(Exercise data)
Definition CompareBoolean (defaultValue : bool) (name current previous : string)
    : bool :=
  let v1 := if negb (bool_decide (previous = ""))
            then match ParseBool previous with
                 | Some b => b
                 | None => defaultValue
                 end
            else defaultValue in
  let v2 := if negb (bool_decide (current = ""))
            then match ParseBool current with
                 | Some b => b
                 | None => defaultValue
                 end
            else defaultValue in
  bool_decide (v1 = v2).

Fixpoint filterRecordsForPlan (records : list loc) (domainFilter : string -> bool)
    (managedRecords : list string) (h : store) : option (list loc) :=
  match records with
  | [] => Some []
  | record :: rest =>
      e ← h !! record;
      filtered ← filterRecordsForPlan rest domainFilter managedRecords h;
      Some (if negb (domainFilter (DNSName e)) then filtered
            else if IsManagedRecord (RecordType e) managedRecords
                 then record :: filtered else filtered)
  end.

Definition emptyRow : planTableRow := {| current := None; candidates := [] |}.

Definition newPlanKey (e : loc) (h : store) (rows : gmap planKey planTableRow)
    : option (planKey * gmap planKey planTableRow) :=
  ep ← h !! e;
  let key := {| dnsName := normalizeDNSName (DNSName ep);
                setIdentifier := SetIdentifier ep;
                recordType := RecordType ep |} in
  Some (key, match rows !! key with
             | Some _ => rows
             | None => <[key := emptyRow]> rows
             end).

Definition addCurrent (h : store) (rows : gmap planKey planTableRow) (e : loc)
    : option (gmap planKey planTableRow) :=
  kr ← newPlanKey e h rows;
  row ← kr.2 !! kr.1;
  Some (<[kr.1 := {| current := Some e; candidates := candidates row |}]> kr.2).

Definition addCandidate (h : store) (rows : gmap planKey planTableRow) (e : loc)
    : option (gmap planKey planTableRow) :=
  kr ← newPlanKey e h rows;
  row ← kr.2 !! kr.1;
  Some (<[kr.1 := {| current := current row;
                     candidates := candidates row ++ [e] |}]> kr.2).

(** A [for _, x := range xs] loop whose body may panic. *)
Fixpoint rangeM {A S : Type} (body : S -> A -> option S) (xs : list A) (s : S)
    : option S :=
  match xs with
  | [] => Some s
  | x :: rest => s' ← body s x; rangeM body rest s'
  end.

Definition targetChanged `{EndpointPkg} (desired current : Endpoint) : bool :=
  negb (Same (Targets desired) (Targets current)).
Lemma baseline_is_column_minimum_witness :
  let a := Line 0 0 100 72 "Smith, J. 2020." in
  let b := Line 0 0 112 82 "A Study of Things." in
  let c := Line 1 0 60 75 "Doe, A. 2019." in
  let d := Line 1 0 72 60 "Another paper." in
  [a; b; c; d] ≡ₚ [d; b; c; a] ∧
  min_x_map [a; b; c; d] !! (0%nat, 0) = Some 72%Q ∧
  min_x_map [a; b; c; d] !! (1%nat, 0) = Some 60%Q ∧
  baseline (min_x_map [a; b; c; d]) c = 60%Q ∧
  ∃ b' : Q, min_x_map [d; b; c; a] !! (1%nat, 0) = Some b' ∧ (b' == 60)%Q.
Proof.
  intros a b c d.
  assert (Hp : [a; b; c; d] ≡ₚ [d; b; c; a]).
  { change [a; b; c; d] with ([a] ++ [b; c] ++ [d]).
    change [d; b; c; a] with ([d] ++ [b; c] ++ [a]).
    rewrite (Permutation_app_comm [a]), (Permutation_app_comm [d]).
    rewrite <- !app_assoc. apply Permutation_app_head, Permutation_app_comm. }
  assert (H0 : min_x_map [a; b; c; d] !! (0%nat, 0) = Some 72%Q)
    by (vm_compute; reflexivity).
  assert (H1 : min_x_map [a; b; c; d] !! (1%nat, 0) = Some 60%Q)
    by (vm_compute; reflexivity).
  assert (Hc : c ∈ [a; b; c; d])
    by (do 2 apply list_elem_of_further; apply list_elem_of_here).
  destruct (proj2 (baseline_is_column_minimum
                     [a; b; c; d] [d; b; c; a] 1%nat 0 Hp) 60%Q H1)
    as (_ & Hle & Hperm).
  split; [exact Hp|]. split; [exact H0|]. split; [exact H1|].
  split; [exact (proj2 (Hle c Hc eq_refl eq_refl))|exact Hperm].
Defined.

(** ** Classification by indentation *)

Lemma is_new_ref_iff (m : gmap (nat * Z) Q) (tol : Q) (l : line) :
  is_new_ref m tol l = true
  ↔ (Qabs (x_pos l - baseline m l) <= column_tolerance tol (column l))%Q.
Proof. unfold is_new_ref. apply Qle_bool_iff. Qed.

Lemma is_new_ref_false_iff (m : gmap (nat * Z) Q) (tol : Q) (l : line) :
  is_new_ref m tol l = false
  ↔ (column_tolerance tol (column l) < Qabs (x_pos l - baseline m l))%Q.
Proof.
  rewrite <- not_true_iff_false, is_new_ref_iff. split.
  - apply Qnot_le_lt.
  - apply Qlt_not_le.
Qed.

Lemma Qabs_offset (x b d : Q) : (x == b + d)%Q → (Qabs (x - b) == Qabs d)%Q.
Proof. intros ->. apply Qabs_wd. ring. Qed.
(End Exercise data)
About this exercise: Keep every word the same and copy out all of the entries.

The answer:
Definition CompareBoolean (defaultValue : bool) (name current previous : string)
    : bool :=
  let v1 := if negb (bool_decide (previous = ""))
            then match ParseBool previous with
                 | Some b => b
                 | None => defaultValue
                 end
            else defaultValue in
  let v2 := if negb (bool_decide (current = ""))
            then match ParseBool current with
                 | Some b => b
                 | None => defaultValue
                 end
            else defaultValue in
  bool_decide (v1 = v2).

Fixpoint filterRecordsForPlan (records : list loc) (domainFilter : string -> bool)
    (managedRecords : list string) (h : store) : option (list loc) :=
  match records with
  | [] => Some []
  | record :: rest =>
      e ← h !! record;
      filtered ← filterRecordsForPlan rest domainFilter managedRecords h;
      Some (if negb (domainFilter (DNSName e)) then filtered
            else if IsManagedRecord (RecordType e) managedRecords
                 then record :: filtered else filtered)
  end.

Definition emptyRow : planTableRow := {| current := None; candidates := [] |}.

Definition newPlanKey (e : loc) (h : store) (rows : gmap planKey planTableRow)
    : option (planKey * gmap planKey planTableRow) :=
  ep ← h !! e;
  let key := {| dnsName := normalizeDNSName (DNSName ep);
                setIdentifier := SetIdentifier ep;
                recordType := RecordType ep |} in
  Some (key, match rows !! key with
             | Some _ => rows
             | None => <[key := emptyRow]> rows
             end).

Definition addCurrent (h : store) (rows : gmap planKey planTableRow) (e : loc)
    : option (gmap planKey planTableRow) :=
  kr ← newPlanKey e h rows;
  row ← kr.2 !! kr.1;
  Some (<[kr.1 := {| current := Some e; candidates := candidates row |}]> kr.2).

Definition addCandidate (h : store) (rows : gmap planKey planTableRow) (e : loc)
    : option (gmap planKey planTableRow) :=
  kr ← newPlanKey e h rows;
  row ← kr.2 !! kr.1;
  Some (<[kr.1 := {| current := current row;
                     candidates := candidates row ++ [e] |}]> kr.2).

(** A [for _, x := range xs] loop whose body may panic. *)
Fixpoint rangeM {A S : Type} (body : S -> A -> option S) (xs : list A) (s : S)
    : option S :=
  match xs with
  | [] => Some s
  | x :: rest => s' ← body s x; rangeM body rest s'
  end.

Definition targetChanged `{EndpointPkg} (desired current : Endpoint) : bool :=
  negb (Same (Targets desired) (Targets current)).
Lemma baseline_is_column_minimum_witness :
  let a := Line 0 0 100 72 "Smith, J. 2020." in
  let b := Line 0 0 112 82 "A Study of Things." in
  let c := Line 1 0 60 75 "Doe, A. 2019." in
  let d := Line 1 0 72 60 "Another paper." in
  [a; b; c; d] ≡ₚ [d; b; c; a] ∧
  min_x_map [a; b; c; d] !! (0%nat, 0) = Some 72%Q ∧
  min_x_map [a; b; c; d] !! (1%nat, 0) = Some 60%Q ∧
  baseline (min_x_map [a; b; c; d]) c = 60%Q ∧
  ∃ b' : Q, min_x_map [d; b; c; a] !! (1%nat, 0) = Some b' ∧ (b' == 60)%Q.
Proof.
  intros a b c d.
  assert (Hp : [a; b; c; d] ≡ₚ [d; b; c; a]).
  { change [a; b; c; d] with ([a] ++ [b; c] ++ [d]).
    change [d; b; c; a] with ([d] ++ [b; c] ++ [a]).
    rewrite (Permutation_app_comm [a]), (Permutation_app_comm [d]).
    rewrite <- !app_assoc. apply Permutation_app_head, Permutation_app_comm. }
  assert (H0 : min_x_map [a; b; c; d] !! (0%nat, 0) = Some 72%Q)
    by (vm_compute; reflexivity).
  assert (H1 : min_x_map [a; b; c; d] !! (1%nat, 0) = Some 60%Q)
    by (vm_compute; reflexivity).
  assert (Hc : c ∈ [a; b; c; d])
    by (do 2 apply list_elem_of_further; apply list_elem_of_here).
  destruct (proj2 (baseline_is_column_minimum
                     [a; b; c; d] [d; b; c; a] 1%nat 0 Hp) 60%Q H1)
    as (_ & Hle & Hperm).
  split; [exact Hp|]. split; [exact H0|]. split; [exact H1|].
  split; [exact (proj2 (Hle c Hc eq_refl eq_refl))|exact Hperm].
Defined.

(** ** Classification by indentation *)

Lemma is_new_ref_iff (m : gmap (nat * Z) Q) (tol : Q) (l : line) :
  is_new_ref m tol l = true
  ↔ (Qabs (x_pos l - baseline m l) <= column_tolerance tol (column l))%Q.
Proof. unfold is_new_ref. apply Qle_bool_iff. Qed.

Lemma is_new_ref_false_iff (m : gmap (nat * Z) Q) (tol : Q) (l : line) :
  is_new_ref m tol l = false
  ↔ (column_tolerance tol (column l) < Qabs (x_pos l - baseline m l))%Q.
Proof.
  rewrite <- not_true_iff_false, is_new_ref_iff. split.
  - apply Qnot_le_lt.
  - apply Qlt_not_le.
Qed.

Lemma Qabs_offset (x b d : Q) : (x == b + d)%Q → (Qabs (x - b) == Qabs d)%Q.
Proof. intros ->. apply Qabs_wd. ring. Qed.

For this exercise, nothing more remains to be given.